Background information
- Born: Michael Tierney
- Genres: Funk rock, hip hop, soul, blues
- Occupations: Musician, singer-songwriter
- Instrument: Vocals

= Mick Pyro =

Irish musician

Michael Tierney, better known as Mick Pyro, is an Irish musician. He is best known as the frontman of the Dublin funk rock band Republic of Loose. He has also participated in other independent work with Irish and international musicians. He has also written for the Irish Independent. He released his first solo album, Exit Pyro, in 2023.
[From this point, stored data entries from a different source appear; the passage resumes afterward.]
(** * The article-rewriting pipeline of [src/index.js]

    A shallow embedding of the pipeline script: link filtering, reference
    collection, scraping, the rewriter's response parsing, metadata
    extraction at publish time, and the [main] workflow that sequences them
    around the external collaborators (content store, search provider, page
    fetcher, inference service).

    JavaScript strings are sequences of UTF-16 code units; they are modelled
    as lists of code units ([N]).  The collaborators are fields of a record
    over an abstract world state; every call to one of them, and every log
    line, is recorded in the list of events a computation emits. *)

From Stdlib Require Import Strings.String Strings.Ascii.
From Stdlib Require Import List NArith Bool Arith Lia.
Import ListNotations.

(* ================================================================== *)
(** * JavaScript strings *)
(* ================================================================== *)

Module JS.

Definition jsstring := list N.

(** A literal: each character of the (ASCII) Rocq string becomes one code
    unit.  Rocq string literals have no escapes, so line feeds are spliced
    in with [LF]. *)
Definition js (s : String.string) : jsstring :=
  map Ascii.N_of_ascii (String.list_ascii_of_string s).
Arguments js s%_string.

Definition LF : N := 10.
Definition CR : N := 13.
Definition SPACE : N := 32.
Definition LT : N := 60.      (* '<' *)
Definition GT : N := 62.      (* '>' *)

(** The class [\s] of a regular expression, which is also the set that
    [String.prototype.trim] strips: WhiteSpace and LineTerminator. *)
Definition isWhiteSpace (c : N) : bool :=
  existsb (N.eqb c)
    [9; 10; 11; 12; 13; 32; 160; 5760; 8232; 8233; 8239; 8287; 12288; 65279]%N
  || ((8192 <=? c) && (c <=? 8202))%N.

(** What [.] (without the [s] flag) refuses. *)
Definition isLineTerminator (c : N) : bool :=
  existsb (N.eqb c) [10; 13; 8232; 8233]%N.

(** Canonicalisation under the [i] flag (no [u] flag).  Every pattern of
    the script is ASCII, and ECMAScript's Canonicalize never maps a code
    unit of 128 or more to one below 128, so only ASCII letters fold. *)
Definition canonicalize (c : N) : N :=
  if ((97 <=? c) && (c <=? 122))%N then (c - 32)%N else c.

Definition ci_eq (p c : N) : bool := (canonicalize p =? canonicalize c)%N.

(** [s] starts with the characters of [pat] under comparison [eq]; the
    result is what follows them. *)
Fixpoint strip_prefix (eq : N -> N -> bool) (pat s : jsstring)
  : option jsstring :=
  match pat with
  | [] => Some s
  | p :: pat' =>
      match s with
      | [] => None
      | c :: s' => if eq p c then strip_prefix eq pat' s' else None
      end
  end.

(** Leftmost-match search, as [String.prototype.match] with a non-global
    regular expression does it: try the matcher at index 0, 1, 2, ...
    (the end of the string included). *)
Fixpoint search {A : Type} (m : jsstring -> option A) (s : jsstring)
  : option A :=
  match m s with
  | Some x => Some x
  | None => match s with
            | [] => None
            | _ :: s' => search m s'
            end
  end.

(** [s.includes(pat)] *)
Definition includes (pat s : jsstring) : bool :=
  match search (strip_prefix N.eqb pat) s with
  | Some _ => true
  | None => false
  end.

(** Greedy [\s*] whose continuation cannot fail: the longest run. *)
Fixpoint skip_ws (s : jsstring) : jsstring :=
  match s with
  | c :: s' => if isWhiteSpace c then skip_ws s' else s
  | [] => []
  end.

(** A greedy capture of [.] repeated, at the end of a pattern: the rest of
    the line. *)
Fixpoint rest_of_line (s : jsstring) : jsstring :=
  match s with
  | c :: s' => if isLineTerminator c then [] else c :: rest_of_line s'
  | [] => []
  end.

(** [s.trim()] *)
Definition trimStart (s : jsstring) : jsstring := skip_ws s.

Definition trimEnd (s : jsstring) : jsstring :=
  fold_right
    (fun c acc =>
       match acc with
       | [] => if isWhiteSpace c then [] else [c]
       | _ :: _ => c :: acc
       end)
    [] s.

Definition trim (s : jsstring) : jsstring := trimEnd (trimStart s).

(** [s.slice(0, n)] for a non-negative [n]. *)
Definition slice0 (n : nat) (s : jsstring) : jsstring := firstn n s.

(** [parts.join(sep)] on an array of strings. *)
Fixpoint join (sep : jsstring) (parts : list jsstring) : jsstring :=
  match parts with
  | [] => []
  | [p] => p
  | p :: rest => p ++ sep ++ join sep rest
  end.

(** [a || b] on strings: the empty string is the only falsy one. *)
Definition or_else (a b : jsstring) : jsstring :=
  match a with
  | [] => b
  | _ :: _ => a
  end.

(** [s.replace(/\s+/g, " ")]: scanning left to right, every maximal run of
    white space is replaced by one space.  [in_run] says that the previous
    code unit belonged to the run being replaced. *)
Fixpoint collapse_from (in_run : bool) (s : jsstring) : jsstring :=
  match s with
  | [] => []
  | c :: s' =>
      if isWhiteSpace c
      then (if in_run then collapse_from true s'
            else SPACE :: collapse_from true s')
      else c :: collapse_from false s'
  end.

Definition collapse_ws (s : jsstring) : jsstring := collapse_from false s.

(** [[^>]*>]: the longest run without ['>'], then ['>'].  Backtracking
    into the run cannot help, since a shorter run is followed by a code
    unit that is not ['>']. *)
Fixpoint tag_rest (s : jsstring) : option jsstring :=
  match s with
  | [] => None
  | c :: s' => if (c =? GT)%N then Some s' else tag_rest s'
  end.

(** [s.replace(/<[^>]*>/g, empty)]: a ['<'] with a ['>'] somewhere after it
    opens a match, which ends at the first such ['>']; a ['<'] with no
    ['>'] after it is kept. *)
Fixpoint strip_from (in_tag : bool) (s : jsstring) : jsstring :=
  match s with
  | [] => []
  | c :: s' =>
      if in_tag
      then (if (c =? GT)%N then strip_from false s' else strip_from true s')
      else
        if (c =? LT)%N
        then match tag_rest s' with
             | Some _ => strip_from true s'
             | None => c :: strip_from false s'
             end
        else c :: strip_from false s'
  end.

Definition strip_tags (s : jsstring) : jsstring := strip_from false s.

(** Lazy [([\s\S]*?)] followed by [close]: the capture is the shortest
    prefix after which [close] matches. *)
Fixpoint lazy_capture (close : jsstring -> option jsstring) (s : jsstring)
  : option jsstring :=
  match close s with
  | Some _ => Some []
  | None =>
      match s with
      | [] => None
      | c :: s' => option_map (cons c) (lazy_capture close s')
      end
  end.

End JS.

Import JS.

(* ================================================================== *)
(** * Data model *)
(* ================================================================== *)

(** The article read from the content store: [{id, title, content}]. *)
Record SourceArticle := {
  art_id : N;
  art_title : jsstring;
  art_content : jsstring
}.

(** One entry of the search response's [organic] array. *)
Record organic_result := {
  link : jsstring;
  snippet : jsstring
}.

(** What [rewriteWithAI] returns when it does not return [null]. *)
Record RewriteResult := {
  title : jsstring;
  description : jsstring;
  content : jsstring
}.

(** A chat message and the request passed to [hf.chatCompletion]. *)
Record message := {
  role : jsstring;
  msg_content : jsstring
}.

Record chat_request := {
  model : jsstring;
  messages : list message;
  max_tokens : N
}.

(** The body of the POST to [/articles/{id}/ai-version]; [None] is
    JavaScript's [null]. *)
Record payload := {
  p_title : option jsstring;
  p_description : option jsstring;
  p_content : jsstring;
  p_references : list jsstring
}.

(** The three selectors [scrapeArticle] queries. *)
Inductive selector := sel_article | sel_main | sel_body.

(* ================================================================== *)
(** * Pure parts of the script *)
(* ================================================================== *)

(** [isValidBlogLink], lines 7-15. *)
Definition isValidBlogLink (url : jsstring) : bool :=
  negb (includes (js "wikipedia.org") url) &&
  negb (includes (js "beyondchats.com") url) &&
  negb (includes (js "youtube.com") url) &&
  negb (includes (js "facebook.com") url) &&
  negb (includes (js "linkedin.com") url).

(** Group 1 of [text.match(re)] for [re] the marker, then [\s*], then a
    captured greedy run of [.], under the [i] flag: leftmost occurrence of
    the marker, white space skipped, the rest of the line captured. *)
Definition match_line (marker text : jsstring) : option jsstring :=
  search
    (fun s => option_map (fun r => rest_of_line (skip_ws r))
                         (strip_prefix ci_eq marker s))
    text.

(** The same with a captured greedy run of [[\s\S]]: the capture runs to
    the end of the text. *)
Definition match_rest (marker text : jsstring) : option jsstring :=
  search (fun s => option_map skip_ws (strip_prefix ci_eq marker s)) text.

(** [m?.[1] || fallback]: the fallback is taken when there is no match and
    when the capture is the empty string. *)
Definition capture_or (m : option jsstring) (fallback : jsstring) : jsstring :=
  match m with
  | Some c => or_else c fallback
  | None => fallback
  end.

Definition default_title : jsstring := js "New Efficiency Insights".
Definition default_description : jsstring :=
  js "Learn how to optimize service platforms.".

(** Lines 97-101 of [rewriteWithAI]: pulling the pieces out of the
    model's response. *)
Definition parse_response (text : jsstring) : RewriteResult :=
  {| title := capture_or (match_line (js "TITLE:") text) default_title;
     description :=
       capture_or (match_line (js "DESCRIPTION:") text) default_description;
     content := capture_or (match_rest (js "CONTENT:") text) text |}.

(** The prompt of [rewriteWithAI], lines 76-92. *)
Definition system_prompt : jsstring :=
  js "You are an SEO Expert. Return your response in this exact format:"
  ++ [LF] ++ js "TITLE: [New Unique Related Title]"
  ++ [LF] ++ js "DESCRIPTION: [New SEO Description]"
  ++ [LF] ++ js "CONTENT: [The HTML Article]".

Definition user_prompt (original : jsstring) (urls : list jsstring)
  : jsstring :=
  js "Rewrite this: " ++ slice0 800 original
  ++ js ". Refs: " ++ join (js ", ") urls.

Definition rewrite_request (original : jsstring) (urls : list jsstring)
  : chat_request :=
  {| model := js "meta-llama/Llama-3.2-3B-Instruct";
     messages :=
       [ {| role := js "system"; msg_content := system_prompt |};
         {| role := js "user"; msg_content := user_prompt original urls |} ];
     max_tokens := 1500 |}.

(** [<h[1-2]] and [</h[1-2]>] under the [i] flag. *)
Definition is_1_or_2 (c : N) : bool := ((c =? 49) || (c =? 50))%N.

Definition heading_open (s : jsstring) : option jsstring :=
  match strip_prefix ci_eq (js "<h") s with
  | Some (d :: r) => if is_1_or_2 d then Some r else None
  | _ => None
  end.

Definition heading_close (s : jsstring) : option jsstring :=
  match strip_prefix ci_eq (js "</h") s with
  | Some (d :: r) =>
      if is_1_or_2 d then strip_prefix ci_eq [GT] r else None
  | _ => None
  end.

(** A whole element pattern [open [^>]*> ([\s\S]*?) close] tried at the
    start of [s]; the result is capture group 1. *)
Definition element_at (open close : jsstring -> option jsstring)
  (s : jsstring) : option jsstring :=
  match open s with
  | Some r =>
      match tag_rest r with
      | Some body => lazy_capture close body
      | None => None
      end
  | None => None
  end.

(** [finalContent.match(/<h[1-2][^>]*>([\s\S]*?)<\/h[1-2]>/i)], group 1. *)
Definition titleMatch (finalContent : jsstring) : option jsstring :=
  search (element_at heading_open heading_close) finalContent.

(** [finalContent.match(/<p[^>]*>([\s\S]*?)<\/p>/i)], group 1. *)
Definition descMatch (finalContent : jsstring) : option jsstring :=
  search (element_at (strip_prefix ci_eq (js "<p"))
                     (strip_prefix ci_eq (js "</p>")))
         finalContent.

(** [m ? m[1].replace(/<[^>]*>/g, empty).trim() : null] *)
Definition extracted (m : option jsstring) : option jsstring :=
  option_map (fun inner => trim (strip_tags inner)) m.

Definition extractedTitle (finalContent : jsstring) : option jsstring :=
  extracted (titleMatch finalContent).

Definition extractedDesc (finalContent : jsstring) : option jsstring :=
  extracted (descMatch finalContent).

(** The cleaning of the scraped text, line 68. *)
Definition clean_text (text : jsstring) : jsstring :=
  slice0 4000 (trim (collapse_ws text)).

(* ================================================================== *)
(** * Effects: collaborators, events, exceptions *)
(* ================================================================== *)

(** An exception is represented by its [message]. *)
Definition Error := jsstring.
== Education and influences ==
Pyro has an MA in Renaissance literature and is an avid reader. He is known for his diverse musical tastes and likes hip hop, soul and blues. He has described hip hop as "one of the most innovative art-forms around and it's constantly capable of shocking and surprising me". Pyro cites Cee-Lo Green's 2004 album Cee-Lo Green... Is the Soul Machine as his favorite album. Pyro has also cited 1980s soul and funk artists Alexander O'Neal and Rick James as his heroes. He also likes metal and listens to blues and jazz such as Howlin' Wolf, John Lee Hooker, Mahalia Jackson and soul singers such as Al Green and Solomon Burke.

== Style ==
Pyro is known for his excessive stage antics, with The Irish Times describing him as having "cajoled, provoked, teased, screamed, shouted, stomped and flirted away" through an entire set with Republic of Loose, whilst the Irish Independent has compared him to "an insane rock version of Robbie Williams, with the voice of a young and drunk James Brown". John Meagher, writing in the Irish Independent, described Pyro as "the focal and vocal point of Republic of Loose" who "works his stage like a Joshua Tree-era Bono" During Republic of Loose's 2008 residency at the Dublin Academy, Pyro's stage presence was described by Ed Power in the Irish Independent as "more wedding-dance flap than Harlem shuffle, but he carries his shtick off with so much charisma you find yourself applauding instead of guffawing". His battles with alcoholism are chronicled in the song "Poquito" which features on the Republic of Loose album Vol IV: Johnny Pyro and the Dance of Evil and he also wrote the song "Comeback Girl" whilst drunk.

== Career ==
Mick Pyro performed with self-described "rubbish rock bands" for several years before the formation of Republic of Loose. Experiencing what he termed "a huge metaphysical overturning of my value system", Pyro developed a fascination with musicians such as James Brown and The Rolling Stones. This change of musical interest prompted him to create Johnny Pyro, an alter-ego, who, according to Pyro, "disassociated himself from the normal lifestyle of an Irish bourgeois kid". This alter-ego later developed into Republic of Loose. With this band, Pyro has performed at numerous music festivals, including Glastonbury Festival and Reading and Leeds Festivals in England. However the band sell most of their records in Ireland, where they have been regulars on the festival circuit for many years.

In 2008, Pyro was part of a collaboration of Irish and international musicians who combined to celebrate the life of Ronnie Drew by recording "The Ballad of Ronnie Drew" at Windmill Lane Studios in Dublin. During this recording he met Sinéad O'Connor, who asked him if they could perform a duet. O'Connor and Republic of Loose performed a cover of the Curtis Mayfield song "We People Who Are Darker Than Blue" during the Meteor Music Awards in 2007.

== Personal life ==
Pyro's sister, Annie, from Tieranniesaur and Yeh Deadlies was previously in a band called Chicks and Pyro helped write some of the songs. Pyro lives in the basement pad of a 1960s Swedish-style house in residential Dublin suburb of Terenure. Pyro has spoken about his battles with alcoholism.